Assistive technology can make ALL of these things go more smoothly, but not if people don’t know about them.
I usually think little “capsule” classes can go well
– how to take, store and share photos
– how to get an email account and send an email
– how to order a book from the library, or get an ebook from the library and read it on the device
And then send people off with lots of handouts with circles and arrows that describe the steps we use, etc.
What is the best computer for Seniors and the best product for the cost?
My opinions, for what it’s worth.
– iPads are very user friendly, but tend to be expensive and presume that they will be online most of the time. They need to come with cases that people can hold them with, otherwise people accidentally touch the screens and do things by mistake. It’s more challenging to have them in a library setup because they presume they will have an Apple ID associated with them and someone needs to manage this. You can get iPads with a data plan but this ups the cost a significant amount. They are also NOT COMPUTERS which is a distinction that may or may not matter.
– Kindle Fires are another kind of tablet that mostly lock you in to the Amazon world, they are good for consuming media and also have some rudimentary internet browsing capabilities but it can be confusing to try to do things they are not specifically designed for. They are also pretty straightforward to use compared to other options.
– Chromebooks are low costs but kind of lock you in to the Google world, They are like “light” computers, presume everyone using them has a Google account, and basically push the user towards Google products such as Google Docs for writing documents etc.
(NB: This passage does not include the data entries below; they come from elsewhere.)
(** * Agent-Next-Web: the agent execution core

    A shallow embedding of [app/agent/codeact.py] (class [CodeActAgent]:
    [think], [act], [_run_command], [_is_special_command]) and of the
    overriding part of [app/agent/swe.py] ([SWEAgent.think]), with the
    properties of the think/act loop, the command dispatcher and the
    completion check proved over it.

    Python methods mutate [self] and call out to the shell, the language
    model and the tools.  They are modelled as computations of the monad
    [M]: a function from the system state (the agent object, the external
    world, and a ghost record of the external calls made so far) to an
    outcome (a returned value or a raised exception) and a new state. *)

From stdpp Require Import base option list strings gmap pretty.
From Stdlib Require Import Ascii ZArith Lia.

(** ** Python values, exceptions and outcomes *)

(** The values a tool hands back to the dispatcher.  The dispatcher only
    tests them for truthiness and converts them with [str]. *)
Inductive PyValue : Type :=
  | VNone
  | VBool (b : bool)
  | VInt (z : Z)
  | VStr (s : string).

(** Python truthiness: [None], [False], [0] and the empty string are falsy. *)
Definition truthy (v : PyValue) : bool :=
  match v with
  | VNone => false
  | VBool b => b
  | VInt z => negb (bool_decide (z = 0%Z))
  | VStr s => negb (bool_decide (s = EmptyString))
  end.

(** Python [str(v)]. *)
Definition py_str (v : PyValue) : string :=
  match v with
  | VNone => "None"
  | VBool true => "True"
  | VBool false => "False"
  | VInt z => pretty z
  | VStr s => s
  end.

(** A raised exception: whether its class derives from [Exception] (what
    [except Exception] catches; [KeyboardInterrupt], [SystemExit] and
    [asyncio.CancelledError] derive from [BaseException] only), and the text
    [traceback.format_exc()] renders for it. *)
Record PyExc : Type := mkExc {
  exc_is_Exception : bool;
  exc_traceback : string
}.

Inductive outcome (A : Type) : Type :=
  | Return (a : A)
  | Raise (e : PyExc).
Arguments Return {A} a.
Arguments Raise {A} e.

(** The line feed, and the texts the dispatcher builds. *)
Definition nl : string := String "010"%char EmptyString.

(** [sep.join(parts)] *)
Fixpoint str_join (sep : string) (parts : list string) : string :=
  match parts with
  | [] => EmptyString
  | [p] => p
  | p :: rest => p +:+ sep +:+ str_join sep rest
  end.

(** [s.startswith(p)] *)
Definition startswith (p s : string) : bool :=
  Stdlib.Strings.String.prefix p s.

(** ** [str.format(current_dir=...)]

    The round instruction is built with
    [self.next_step_prompt.format(current_dir=self.working_dir)].
    [py_format] follows Python's scanning of the template: [{{] and [}}] are
    literal braces, [{current_dir}] is replaced by the value, a lone brace
    is a [ValueError], and any other field name is a [KeyError] (or an
    [IndexError] for a positional field) since [current_dir] is the only
    argument.  Fields that carry a conversion or a format specification are
    not used by the prompt templates; the model reports them as raised. *)
Definition ValueError (msg : string) : PyExc :=
  mkExc true ("ValueError: " +:+ msg).
Definition KeyError (key : string) : PyExc :=
  mkExc true ("KeyError: '" +:+ key +:+ "'").

Fixpoint py_format_go (tmpl : string) (field : option string)
    (current_dir : string) (acc : string) : outcome string :=
  match tmpl, field with
  | EmptyString, None => Return acc
  | EmptyString, Some _ => Raise (ValueError "expected '}' before end of string")
  | String c rest, None =>
      if bool_decide (c = "{"%char) then
        match rest with
        | String "{"%char rest' => py_format_go rest' None current_dir (acc +:+ "{")
        | _ => py_format_go rest (Some EmptyString) current_dir acc
        end
      else if bool_decide (c = "}"%char) then
        match rest with
        | String "}"%char rest' => py_format_go rest' None current_dir (acc +:+ "}")
        | _ => Raise (ValueError "Single '}' encountered in format string")
        end
      else py_format_go rest None current_dir (acc +:+ String c EmptyString)
  | String c rest, Some name =>
      if bool_decide (c = "}"%char) then
        if bool_decide (name = "current_dir")
        then py_format_go rest None current_dir (acc +:+ current_dir)
        else Raise (KeyError name)
      else if bool_decide (c = "{"%char) then
        Raise (ValueError "unexpected '{' in field name")
      else py_format_go rest (Some (name +:+ String c EmptyString)) current_dir acc
  end.

Definition py_format (tmpl current_dir : string) : outcome string :=
  py_format_go tmpl None current_dir EmptyString.

(** A text without braces: it has no field and no escaped brace. *)
Fixpoint brace_free (t : string) : bool :=
  match t with
  | EmptyString => true
  | String c rest =>
      negb (bool_decide (c = "{"%char)) && negb (bool_decide (c = "}"%char))
      && brace_free rest
  end.

(** ** Data model *)

(** [app.schema.AgentState] *)
Inductive AgentState : Type := IDLE | RUNNING | FINISHED | ERROR.

Global Instance AgentState_eq_dec : EqDecision AgentState.
Proof. solve_decision. Defined.

Inductive Role : Type := user | assistant | tool.

Global Instance Role_eq_dec : EqDecision Role.
Proof. solve_decision. Defined.

(** A tool call as the model emits it: [command.id], [command.function.name]
    and [command.function.arguments] (the raw JSON text). *)
Record ToolCall : Type := mkToolCall {
  call_id : string;
  function_name : string;
  function_arguments : string
}.

(** The dict [transform_tool_call_to_command] builds: the command name under
    the key ["command"] and the keyword arguments of the tool under ["args"].
    A field is [None] when the key is missing from the dict. *)
Record Cmd : Type := mkCmd {
  command : option string;
  args : option (gmap string PyValue)
}.

(** Modelled from the spec: the class [app.schema.Message] is not among the
    sources.  Section 3 of the spec gives its shape: a role, an optional
    content, the tool calls of an assistant message, and the correlation id
    and tool name of a tool message. *)
Record Message : Type := mkMessage {
  role : Role;
  content : option string;
  tool_calls : option (list ToolCall);
  tool_call_id : option string;
  name : option string
}.

(** [Message(role="user", content=text)] *)
Definition user_message (text : string) : Message :=
  mkMessage user (Some text) None None None.

(** Modelled from the spec: [Message.from_tool_calls(content, tool_calls)]
    records the model's free text and its requested tool calls as an
    assistant message. *)
Definition from_tool_calls (text : option string)
    (calls : option (list ToolCall)) : Message :=
  mkMessage assistant text calls None None.

(** Modelled from the spec: [Message.tool_message(content, tool_call_id,
    name)] is the tool-role message keyed by the correlation id. *)
Definition tool_message (text : string) (id : string) (tool_name : string)
    : Message :=
  mkMessage tool (Some text) None (Some id) (Some tool_name).

(** What [llm.aask_function] returns: [response.content] and
    [response.tool_calls], either of which may be [None]. *)
Record Response : Type := mkResponse {
  response_content : option string;
  response_tool_calls : option (list ToolCall)
}.

(** ** The agent, the world around it, and the monad of its methods *)

Section Agent.

(** The external environment the tools and the shell act on (file system,
    shell session, the model service), and the schema type the tools are
    described with.  Both are opaque to the loop. *)
Context {World : Type} {ToolParam : Type}.

(** A registered capability: [tool_cls().execute].  It is either a
    coroutine function or a plain function; called with keyword arguments it
    returns a value or raises, and may change the world. *)
Record Executor : Type := mkExecutor {
  iscoroutinefunction : bool;
  call : gmap string PyValue -> World -> outcome PyValue * World
}.

(** A tool class: its [name], its schema ([to_tool_param()]) and the
    [execute] method of a fresh instance. *)
Record Tool : Type := mkTool {
  tool_name : string;
  to_tool_param : ToolParam;
  execute : Executor
}.

(** The fields of [CodeActAgent] the methods read or write, with the
    message list of [self.memory] and the [state] inherited from
    [BaseAgent].  [current_step] is the step counter of the run loop. *)
Record Agent : Type := mkAgent {
  system_prompt : string;
  next_step_prompt : string;
  tools : list Tool;
  tool_execution_map : gmap string Executor;
  special_tool_commands : list string;
  commands : list ToolCall;
  working_dir : string;
  max_react_loop : nat;
  state : AgentState;
  messages : list Message;
  current_step : nat
}.

(** The external calls a method makes, recorded in the order they happen. *)
Inductive Event : Type :=
  | EvBash (cmd : string)
  | EvAsk (msgs : list Message) (params : list ToolParam)
          (system_msgs : list string)
  | EvTool (cmd_name : string) (kwargs : gmap string PyValue).

Record Sys : Type := mkSys {
  self : Agent;
  world : World;
  calls : list Event
}.

Definition M (A : Type) : Type := Sys -> outcome A * Sys.

Definition ret {A} (a : A) : M A := fun s => (Return a, s).
Definition raise {A} (e : PyExc) : M A := fun s => (Raise e, s).
Definition bind {A B} (m : M A) (k : A -> M B) : M B :=
  fun s => match m s with
           | (Return a, s') => k a s'
           | (Raise e, s') => (Raise e, s')
           end.

Notation "x <~ m ; k" := (bind m (fun x => k))
  (at level 20, m at level 100, k at level 200, only parsing).
Notation "'exec' m ; k" := (bind m (fun _ => k))
  (at level 20, m at level 100, k at level 200, only parsing).

(** [try: body / except Exception: handler]: only exceptions deriving from
    [Exception] are handled; what [body] did to the state stays done. *)
Definition try_except_Exception {A} (body : M A) (handler : PyExc -> M A)
    : M A :=
  fun s => match body s with
           | (Return a, s') => (Return a, s')
           | (Raise e, s') =>
               if exc_is_Exception e then handler e s' else (Raise e, s')
           end.

Definition get_self : M Agent := fun s => (Return (self s), s).
Definition modify_self (f : Agent -> Agent) : M unit :=
  fun s => (Return tt, mkSys (f (self s)) (world s) (calls s)).

(** Field assignments on [self]. *)
Definition set_working_dir (d : string) (a : Agent) : Agent :=
  mkAgent (system_prompt a) (next_step_prompt a) (tools a)
    (tool_execution_map a) (special_tool_commands a) (commands a) d
    (max_react_loop a) (state a) (messages a) (current_step a).
Definition set_next_step_prompt (p : string) (a : Agent) : Agent :=
  mkAgent (system_prompt a) p (tools a)
    (tool_execution_map a) (special_tool_commands a) (commands a)
    (working_dir a) (max_react_loop a) (state a) (messages a) (current_step a).
Definition set_commands (c : list ToolCall) (a : Agent) : Agent :=
  mkAgent (system_prompt a) (next_step_prompt a) (tools a)
    (tool_execution_map a) (special_tool_commands a) c (working_dir a)
    (max_react_loop a) (state a) (messages a) (current_step a).
Definition set_state (st : AgentState) (a : Agent) : Agent :=
  mkAgent (system_prompt a) (next_step_prompt a) (tools a)
    (tool_execution_map a) (special_tool_commands a) (commands a)
    (working_dir a) (max_react_loop a) st (messages a) (current_step a).
Definition set_tool_map (m : gmap string Executor) (a : Agent) : Agent :=
  mkAgent (system_prompt a) (next_step_prompt a) (tools a)
    m (special_tool_commands a) (commands a)
    (working_dir a) (max_react_loop a) (state a) (messages a) (current_step a).
Definition set_current_step (n : nat) (a : Agent) : Agent :=
  mkAgent (system_prompt a) (next_step_prompt a) (tools a)
    (tool_execution_map a) (special_tool_commands a) (commands a)
    (working_dir a) (max_react_loop a) (state a) (messages a) n.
They do not have a lot of storage which is fine for most people, but they basically require internet access to do many of the things they are designed to do. They do have a full sized keyboard which can matter to some people. Tablets (ipads or Kindle Fires or others) can be set up to work with a keyboard but this is one more step of setting up.
– Generic tablets are both the cheapest but also the highest hassle-factor to set up because they come with a zillion little apps and other things that are low-level upsells for whoever sells them, very often this is a cellular company wanting to sell you on a data plan.
– Actually low-end PC computers running Windows 10 could actually be accessed remotely which might make them useful if people will be in situations where they will be using them without another person present or otherwise on their own.
The library has a few laptops that could maybe be used for stuff depending on how you want to balance out the grant. Realistically, there needs to be a “home” for these devices and someone who can manage/administer/upkeep them.
Devices will also need to come with
– cases (the thing that keeps the device safe from drops, etc)
– carrying cases (if different, keep all the parts together)
– charging cables
– assistive tech if any is needed
And you’ll need to think about what the internet situation is for people. If people want to do a thing on a device without internet that is different from a situation in which they have internet that they can use.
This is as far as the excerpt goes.